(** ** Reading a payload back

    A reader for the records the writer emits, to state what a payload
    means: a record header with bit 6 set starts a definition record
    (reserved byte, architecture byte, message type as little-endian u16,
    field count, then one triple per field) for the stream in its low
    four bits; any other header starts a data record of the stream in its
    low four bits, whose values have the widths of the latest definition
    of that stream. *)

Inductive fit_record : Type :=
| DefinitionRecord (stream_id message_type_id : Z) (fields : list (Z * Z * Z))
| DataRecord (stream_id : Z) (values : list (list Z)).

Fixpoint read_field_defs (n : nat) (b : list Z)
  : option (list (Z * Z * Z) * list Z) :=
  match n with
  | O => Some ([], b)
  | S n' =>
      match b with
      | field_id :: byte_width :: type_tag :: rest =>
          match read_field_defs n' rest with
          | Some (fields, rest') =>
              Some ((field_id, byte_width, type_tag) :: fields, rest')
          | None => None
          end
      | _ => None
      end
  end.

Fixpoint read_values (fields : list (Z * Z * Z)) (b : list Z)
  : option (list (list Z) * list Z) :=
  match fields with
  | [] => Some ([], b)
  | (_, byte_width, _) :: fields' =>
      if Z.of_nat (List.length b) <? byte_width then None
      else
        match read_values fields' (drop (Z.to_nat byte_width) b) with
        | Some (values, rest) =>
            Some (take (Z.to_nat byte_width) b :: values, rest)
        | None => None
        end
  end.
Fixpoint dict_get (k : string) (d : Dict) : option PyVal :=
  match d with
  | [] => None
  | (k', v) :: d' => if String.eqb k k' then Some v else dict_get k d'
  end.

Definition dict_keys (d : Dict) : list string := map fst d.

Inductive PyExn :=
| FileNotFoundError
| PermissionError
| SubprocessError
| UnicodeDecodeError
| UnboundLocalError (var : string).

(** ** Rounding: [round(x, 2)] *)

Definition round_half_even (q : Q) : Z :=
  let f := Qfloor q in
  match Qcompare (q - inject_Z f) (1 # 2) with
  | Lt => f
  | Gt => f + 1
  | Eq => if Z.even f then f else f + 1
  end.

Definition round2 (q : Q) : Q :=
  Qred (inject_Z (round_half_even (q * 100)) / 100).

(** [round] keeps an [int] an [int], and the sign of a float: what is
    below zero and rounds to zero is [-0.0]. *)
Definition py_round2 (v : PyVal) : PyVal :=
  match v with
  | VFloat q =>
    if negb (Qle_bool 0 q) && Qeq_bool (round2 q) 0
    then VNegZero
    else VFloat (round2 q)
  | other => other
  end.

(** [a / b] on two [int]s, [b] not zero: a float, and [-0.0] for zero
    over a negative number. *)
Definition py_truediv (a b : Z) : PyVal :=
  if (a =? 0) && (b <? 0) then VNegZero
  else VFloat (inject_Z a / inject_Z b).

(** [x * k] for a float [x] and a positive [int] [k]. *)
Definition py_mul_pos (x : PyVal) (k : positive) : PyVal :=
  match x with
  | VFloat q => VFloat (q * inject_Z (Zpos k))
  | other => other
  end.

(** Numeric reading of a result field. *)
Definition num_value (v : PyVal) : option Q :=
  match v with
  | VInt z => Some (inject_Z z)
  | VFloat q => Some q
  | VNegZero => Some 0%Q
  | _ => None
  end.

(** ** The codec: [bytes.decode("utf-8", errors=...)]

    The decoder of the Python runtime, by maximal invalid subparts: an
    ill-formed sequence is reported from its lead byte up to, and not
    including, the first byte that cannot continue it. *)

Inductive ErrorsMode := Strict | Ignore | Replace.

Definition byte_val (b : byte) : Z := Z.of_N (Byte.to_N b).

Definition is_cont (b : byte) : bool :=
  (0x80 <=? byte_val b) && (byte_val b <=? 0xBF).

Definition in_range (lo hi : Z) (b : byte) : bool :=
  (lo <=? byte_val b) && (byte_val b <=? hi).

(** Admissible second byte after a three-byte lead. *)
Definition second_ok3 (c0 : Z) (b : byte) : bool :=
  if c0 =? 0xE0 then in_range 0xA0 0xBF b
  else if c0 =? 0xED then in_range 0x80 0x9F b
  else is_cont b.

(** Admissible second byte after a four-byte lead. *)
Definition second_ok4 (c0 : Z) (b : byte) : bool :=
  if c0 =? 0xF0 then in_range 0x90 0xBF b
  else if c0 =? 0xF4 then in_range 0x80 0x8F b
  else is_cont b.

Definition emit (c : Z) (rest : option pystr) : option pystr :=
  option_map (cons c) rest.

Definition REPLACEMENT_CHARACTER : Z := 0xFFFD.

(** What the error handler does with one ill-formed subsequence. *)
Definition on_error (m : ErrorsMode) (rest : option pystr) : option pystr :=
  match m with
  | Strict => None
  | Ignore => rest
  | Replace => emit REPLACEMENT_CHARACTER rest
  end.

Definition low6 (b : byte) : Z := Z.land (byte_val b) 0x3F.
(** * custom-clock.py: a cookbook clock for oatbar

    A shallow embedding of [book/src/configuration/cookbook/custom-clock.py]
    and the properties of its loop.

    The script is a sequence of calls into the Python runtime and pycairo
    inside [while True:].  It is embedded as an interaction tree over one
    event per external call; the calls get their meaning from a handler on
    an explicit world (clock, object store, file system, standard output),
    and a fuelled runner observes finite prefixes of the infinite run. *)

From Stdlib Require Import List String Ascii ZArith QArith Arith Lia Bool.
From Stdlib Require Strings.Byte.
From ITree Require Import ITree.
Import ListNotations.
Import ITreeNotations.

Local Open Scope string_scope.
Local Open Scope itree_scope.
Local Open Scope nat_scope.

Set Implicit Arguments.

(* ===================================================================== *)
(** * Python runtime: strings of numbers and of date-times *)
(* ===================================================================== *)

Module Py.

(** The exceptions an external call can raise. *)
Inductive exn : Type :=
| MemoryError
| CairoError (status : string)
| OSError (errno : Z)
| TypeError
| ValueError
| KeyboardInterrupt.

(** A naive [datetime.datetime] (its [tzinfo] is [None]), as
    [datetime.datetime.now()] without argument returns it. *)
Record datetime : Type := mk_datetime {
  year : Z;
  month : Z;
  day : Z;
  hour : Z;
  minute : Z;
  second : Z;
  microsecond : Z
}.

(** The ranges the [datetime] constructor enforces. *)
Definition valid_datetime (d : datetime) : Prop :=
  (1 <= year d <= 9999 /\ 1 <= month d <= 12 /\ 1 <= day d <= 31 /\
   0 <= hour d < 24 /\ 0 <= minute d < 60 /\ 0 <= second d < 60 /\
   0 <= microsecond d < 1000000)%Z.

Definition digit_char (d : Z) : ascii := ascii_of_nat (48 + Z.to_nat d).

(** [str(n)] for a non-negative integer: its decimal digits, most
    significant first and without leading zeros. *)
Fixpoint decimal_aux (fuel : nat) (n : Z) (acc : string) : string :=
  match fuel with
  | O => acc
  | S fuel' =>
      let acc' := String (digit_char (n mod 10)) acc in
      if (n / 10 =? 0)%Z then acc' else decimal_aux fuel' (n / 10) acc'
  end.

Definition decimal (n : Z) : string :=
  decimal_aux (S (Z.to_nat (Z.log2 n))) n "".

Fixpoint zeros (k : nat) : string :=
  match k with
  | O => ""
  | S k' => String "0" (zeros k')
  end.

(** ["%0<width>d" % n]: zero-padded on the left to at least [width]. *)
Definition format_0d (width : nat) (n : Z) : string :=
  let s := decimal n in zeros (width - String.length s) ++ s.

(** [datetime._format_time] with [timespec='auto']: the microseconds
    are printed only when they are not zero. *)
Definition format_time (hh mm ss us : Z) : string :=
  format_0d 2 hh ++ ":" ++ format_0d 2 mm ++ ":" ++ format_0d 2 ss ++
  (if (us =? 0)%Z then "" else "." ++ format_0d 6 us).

■ ASSIGNMENT ■
Give back the data exactly.

■ SOLUTION FOR THIS PROBLEM ■
(** ** Reading a payload back

    A reader for the records the writer emits, to state what a payload
    means: a record header with bit 6 set starts a definition record
    (reserved byte, architecture byte, message type as little-endian u16,
    field count, then one triple per field) for the stream in its low
    four bits; any other header starts a data record of the stream in its
    low four bits, whose values have the widths of the latest definition
    of that stream. *)

Inductive fit_record : Type :=
| DefinitionRecord (stream_id message_type_id : Z) (fields : list (Z * Z * Z))
| DataRecord (stream_id : Z) (values : list (list Z)).

Fixpoint read_field_defs (n : nat) (b : list Z)
  : option (list (Z * Z * Z) * list Z) :=
  match n with
  | O => Some ([], b)
  | S n' =>
      match b with
      | field_id :: byte_width :: type_tag :: rest =>
          match read_field_defs n' rest with
          | Some (fields, rest') =>
              Some ((field_id, byte_width, type_tag) :: fields, rest')
          | None => None
          end
      | _ => None
      end
  end.

Fixpoint read_values (fields : list (Z * Z * Z)) (b : list Z)
  : option (list (list Z) * list Z) :=
  match fields with
  | [] => Some ([], b)
  | (_, byte_width, _) :: fields' =>
      if Z.of_nat (List.length b) <? byte_width then None
      else
        match read_values fields' (drop (Z.to_nat byte_width) b) with
        | Some (values, rest) =>
            Some (take (Z.to_nat byte_width) b :: values, rest)
        | None => None
        end
  end.
Fixpoint dict_get (k : string) (d : Dict) : option PyVal :=
  match d with
  | [] => None
  | (k', v) :: d' => if String.eqb k k' then Some v else dict_get k d'
  end.

Definition dict_keys (d : Dict) : list string := map fst d.

Inductive PyExn :=
| FileNotFoundError
| PermissionError
| SubprocessError
| UnicodeDecodeError
| UnboundLocalError (var : string).

(** ** Rounding: [round(x, 2)] *)

Definition round_half_even (q : Q) : Z :=
  let f := Qfloor q in
  match Qcompare (q - inject_Z f) (1 # 2) with
  | Lt => f
  | Gt => f + 1
  | Eq => if Z.even f then f else f + 1
  end.

Definition round2 (q : Q) : Q :=
  Qred (inject_Z (round_half_even (q * 100)) / 100).

(** [round] keeps an [int] an [int], and the sign of a float: what is
    below zero and rounds to zero is [-0.0]. *)
Definition py_round2 (v : PyVal) : PyVal :=
  match v with
  | VFloat q =>
    if negb (Qle_bool 0 q) && Qeq_bool (round2 q) 0
    then VNegZero
    else VFloat (round2 q)
  | other => other
  end.

(** [a / b] on two [int]s, [b] not zero: a float, and [-0.0] for zero
    over a negative number. *)
Definition py_truediv (a b : Z) : PyVal :=
  if (a =? 0) && (b <? 0) then VNegZero
  else VFloat (inject_Z a / inject_Z b).

(** [x * k] for a float [x] and a positive [int] [k]. *)
Definition py_mul_pos (x : PyVal) (k : positive) : PyVal :=
  match x with
  | VFloat q => VFloat (q * inject_Z (Zpos k))
  | other => other
  end.

(** Numeric reading of a result field. *)
Definition num_value (v : PyVal) : option Q :=
  match v with
  | VInt z => Some (inject_Z z)
  | VFloat q => Some q
  | VNegZero => Some 0%Q
  | _ => None
  end.

(** ** The codec: [bytes.decode("utf-8", errors=...)]

    The decoder of the Python runtime, by maximal invalid subparts: an
    ill-formed sequence is reported from its lead byte up to, and not
    including, the first byte that cannot continue it. *)

Inductive ErrorsMode := Strict | Ignore | Replace.

Definition byte_val (b : byte) : Z := Z.of_N (Byte.to_N b).

Definition is_cont (b : byte) : bool :=
  (0x80 <=? byte_val b) && (byte_val b <=? 0xBF).

Definition in_range (lo hi : Z) (b : byte) : bool :=
  (lo <=? byte_val b) && (byte_val b <=? hi).

(** Admissible second byte after a three-byte lead. *)
Definition second_ok3 (c0 : Z) (b : byte) : bool :=
  if c0 =? 0xE0 then in_range 0xA0 0xBF b
  else if c0 =? 0xED then in_range 0x80 0x9F b
  else is_cont b.

(** Admissible second byte after a four-byte lead. *)
Definition second_ok4 (c0 : Z) (b : byte) : bool :=
  if c0 =? 0xF0 then in_range 0x90 0xBF b
  else if c0 =? 0xF4 then in_range 0x80 0x8F b
  else is_cont b.

Definition emit (c : Z) (rest : option pystr) : option pystr :=
  option_map (cons c) rest.

Definition REPLACEMENT_CHARACTER : Z := 0xFFFD.

(** What the error handler does with one ill-formed subsequence. *)
Definition on_error (m : ErrorsMode) (rest : option pystr) : option pystr :=
  match m with
  | Strict => None
  | Ignore => rest
  | Replace => emit REPLACEMENT_CHARACTER rest
  end.

Definition low6 (b : byte) : Z := Z.land (byte_val b) 0x3F.
(** * custom-clock.py: a cookbook clock for oatbar

    A shallow embedding of [book/src/configuration/cookbook/custom-clock.py]
    and the properties of its loop.

    The script is a sequence of calls into the Python runtime and pycairo
    inside [while True:].  It is embedded as an interaction tree over one
    event per external call; the calls get their meaning from a handler on
    an explicit world (clock, object store, file system, standard output),
    and a fuelled runner observes finite prefixes of the infinite run. *)

From Stdlib Require Import List String Ascii ZArith QArith Arith Lia Bool.
From Stdlib Require Strings.Byte.
From ITree Require Import ITree.
Import ListNotations.
Import ITreeNotations.

Local Open Scope string_scope.
Local Open Scope itree_scope.
Local Open Scope nat_scope.

Set Implicit Arguments.

(* ===================================================================== *)
(** * Python runtime: strings of numbers and of date-times *)
(* ===================================================================== *)

Module Py.

(** The exceptions an external call can raise. *)
Inductive exn : Type :=
| MemoryError
| CairoError (status : string)
| OSError (errno : Z)
| TypeError
| ValueError
| KeyboardInterrupt.

(** A naive [datetime.datetime] (its [tzinfo] is [None]), as
    [datetime.datetime.now()] without argument returns it. *)
Record datetime : Type := mk_datetime {
  year : Z;
  month : Z;
  day : Z;
  hour : Z;
  minute : Z;
  second : Z;
  microsecond : Z
}.

(** The ranges the [datetime] constructor enforces. *)
Definition valid_datetime (d : datetime) : Prop :=
  (1 <= year d <= 9999 /\ 1 <= month d <= 12 /\ 1 <= day d <= 31 /\
   0 <= hour d < 24 /\ 0 <= minute d < 60 /\ 0 <= second d < 60 /\
   0 <= microsecond d < 1000000)%Z.

Definition digit_char (d : Z) : ascii := ascii_of_nat (48 + Z.to_nat d).

(** [str(n)] for a non-negative integer: its decimal digits, most
    significant first and without leading zeros. *)
Fixpoint decimal_aux (fuel : nat) (n : Z) (acc : string) : string :=
  match fuel with
  | O => acc
  | S fuel' =>
      let acc' := String (digit_char (n mod 10)) acc in
      if (n / 10 =? 0)%Z then acc' else decimal_aux fuel' (n / 10) acc'
  end.

Definition decimal (n : Z) : string :=
  decimal_aux (S (Z.to_nat (Z.log2 n))) n "".

Fixpoint zeros (k : nat) : string :=
  match k with
  | O => ""
  | S k' => String "0" (zeros k')
  end.

(** ["%0<width>d" % n]: zero-padded on the left to at least [width]. *)
Definition format_0d (width : nat) (n : Z) : string :=
  let s := decimal n in zeros (width - String.length s) ++ s.

(** [datetime._format_time] with [timespec='auto']: the microseconds
    are printed only when they are not zero. *)
Definition format_time (hh mm ss us : Z) : string :=
  format_0d 2 hh ++ ":" ++ format_0d 2 mm ++ ":" ++ format_0d 2 ss ++
  (if (us =? 0)%Z then "" else "." ++ format_0d 6 us).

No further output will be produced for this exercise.